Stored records
╭──
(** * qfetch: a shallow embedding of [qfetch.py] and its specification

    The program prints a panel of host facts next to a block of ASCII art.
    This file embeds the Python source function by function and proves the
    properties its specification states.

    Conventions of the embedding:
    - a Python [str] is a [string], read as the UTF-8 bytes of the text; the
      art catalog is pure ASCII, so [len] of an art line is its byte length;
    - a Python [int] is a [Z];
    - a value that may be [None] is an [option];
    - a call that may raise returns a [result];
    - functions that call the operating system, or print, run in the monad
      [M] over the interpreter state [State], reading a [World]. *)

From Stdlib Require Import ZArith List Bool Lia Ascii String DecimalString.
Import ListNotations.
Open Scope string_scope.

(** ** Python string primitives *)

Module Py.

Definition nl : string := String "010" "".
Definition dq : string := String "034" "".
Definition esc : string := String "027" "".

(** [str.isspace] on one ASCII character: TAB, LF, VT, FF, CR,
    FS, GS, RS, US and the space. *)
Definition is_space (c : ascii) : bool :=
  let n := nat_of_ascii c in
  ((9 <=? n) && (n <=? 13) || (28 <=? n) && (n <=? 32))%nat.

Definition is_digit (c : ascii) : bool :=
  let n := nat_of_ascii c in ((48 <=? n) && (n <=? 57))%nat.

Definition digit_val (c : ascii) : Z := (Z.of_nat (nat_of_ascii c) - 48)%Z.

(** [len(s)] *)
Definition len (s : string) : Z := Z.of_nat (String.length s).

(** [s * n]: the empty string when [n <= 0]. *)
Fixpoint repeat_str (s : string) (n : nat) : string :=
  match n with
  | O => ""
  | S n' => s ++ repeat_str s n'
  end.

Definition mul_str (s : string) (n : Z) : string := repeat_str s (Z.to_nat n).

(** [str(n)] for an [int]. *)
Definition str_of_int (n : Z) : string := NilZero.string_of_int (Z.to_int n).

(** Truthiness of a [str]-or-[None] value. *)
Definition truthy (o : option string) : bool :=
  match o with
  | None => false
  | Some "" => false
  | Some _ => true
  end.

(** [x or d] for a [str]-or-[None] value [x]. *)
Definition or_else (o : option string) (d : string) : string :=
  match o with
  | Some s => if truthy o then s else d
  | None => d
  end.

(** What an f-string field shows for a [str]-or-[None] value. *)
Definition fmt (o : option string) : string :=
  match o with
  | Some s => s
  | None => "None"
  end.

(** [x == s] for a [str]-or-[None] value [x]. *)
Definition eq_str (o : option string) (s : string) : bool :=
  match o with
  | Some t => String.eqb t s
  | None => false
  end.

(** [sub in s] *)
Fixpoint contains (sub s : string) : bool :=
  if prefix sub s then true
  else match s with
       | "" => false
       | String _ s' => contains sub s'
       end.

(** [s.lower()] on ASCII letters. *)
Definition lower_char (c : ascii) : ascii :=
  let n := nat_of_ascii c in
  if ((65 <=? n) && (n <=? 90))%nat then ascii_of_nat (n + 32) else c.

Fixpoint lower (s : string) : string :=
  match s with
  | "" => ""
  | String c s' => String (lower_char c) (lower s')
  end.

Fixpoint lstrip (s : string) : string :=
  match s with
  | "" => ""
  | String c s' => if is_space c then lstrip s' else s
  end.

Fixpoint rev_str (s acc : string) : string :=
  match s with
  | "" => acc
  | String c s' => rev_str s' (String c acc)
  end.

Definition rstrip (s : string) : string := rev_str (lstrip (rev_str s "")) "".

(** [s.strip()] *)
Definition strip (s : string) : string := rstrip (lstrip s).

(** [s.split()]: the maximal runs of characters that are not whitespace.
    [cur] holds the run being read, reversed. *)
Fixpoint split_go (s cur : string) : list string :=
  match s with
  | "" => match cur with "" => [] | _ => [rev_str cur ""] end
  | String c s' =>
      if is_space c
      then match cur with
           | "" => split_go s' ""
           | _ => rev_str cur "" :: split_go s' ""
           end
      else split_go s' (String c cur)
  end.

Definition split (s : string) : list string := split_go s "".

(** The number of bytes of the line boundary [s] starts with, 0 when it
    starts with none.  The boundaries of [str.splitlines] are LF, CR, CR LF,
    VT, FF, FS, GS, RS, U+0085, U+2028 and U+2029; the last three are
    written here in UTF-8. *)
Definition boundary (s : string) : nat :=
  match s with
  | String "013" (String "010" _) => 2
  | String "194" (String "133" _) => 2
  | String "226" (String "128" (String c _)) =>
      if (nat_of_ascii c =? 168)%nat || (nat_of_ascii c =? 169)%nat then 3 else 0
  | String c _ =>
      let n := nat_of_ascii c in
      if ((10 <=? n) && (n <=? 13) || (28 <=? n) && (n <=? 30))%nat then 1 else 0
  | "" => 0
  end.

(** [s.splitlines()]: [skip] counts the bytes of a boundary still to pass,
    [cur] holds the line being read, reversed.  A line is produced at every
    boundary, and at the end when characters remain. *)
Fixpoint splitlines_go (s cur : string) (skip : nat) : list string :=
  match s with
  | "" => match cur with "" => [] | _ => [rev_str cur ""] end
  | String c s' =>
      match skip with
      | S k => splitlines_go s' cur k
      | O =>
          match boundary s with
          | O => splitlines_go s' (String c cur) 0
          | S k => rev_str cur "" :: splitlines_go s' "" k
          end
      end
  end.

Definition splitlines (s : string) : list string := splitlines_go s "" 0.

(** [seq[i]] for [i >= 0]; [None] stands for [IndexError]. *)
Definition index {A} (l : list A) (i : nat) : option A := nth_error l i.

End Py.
╰──
In the data above, find the line that contains "art catalog is" and the line that contains "- a call that". Repeat exactly those lines and every line between them, and only those.

      art catalog is pure ASCII, so [len] of an art line is its byte length;
    - a Python [int] is a [Z];
    - a value that may be [None] is an [option];
    - a call that may raise returns a [result];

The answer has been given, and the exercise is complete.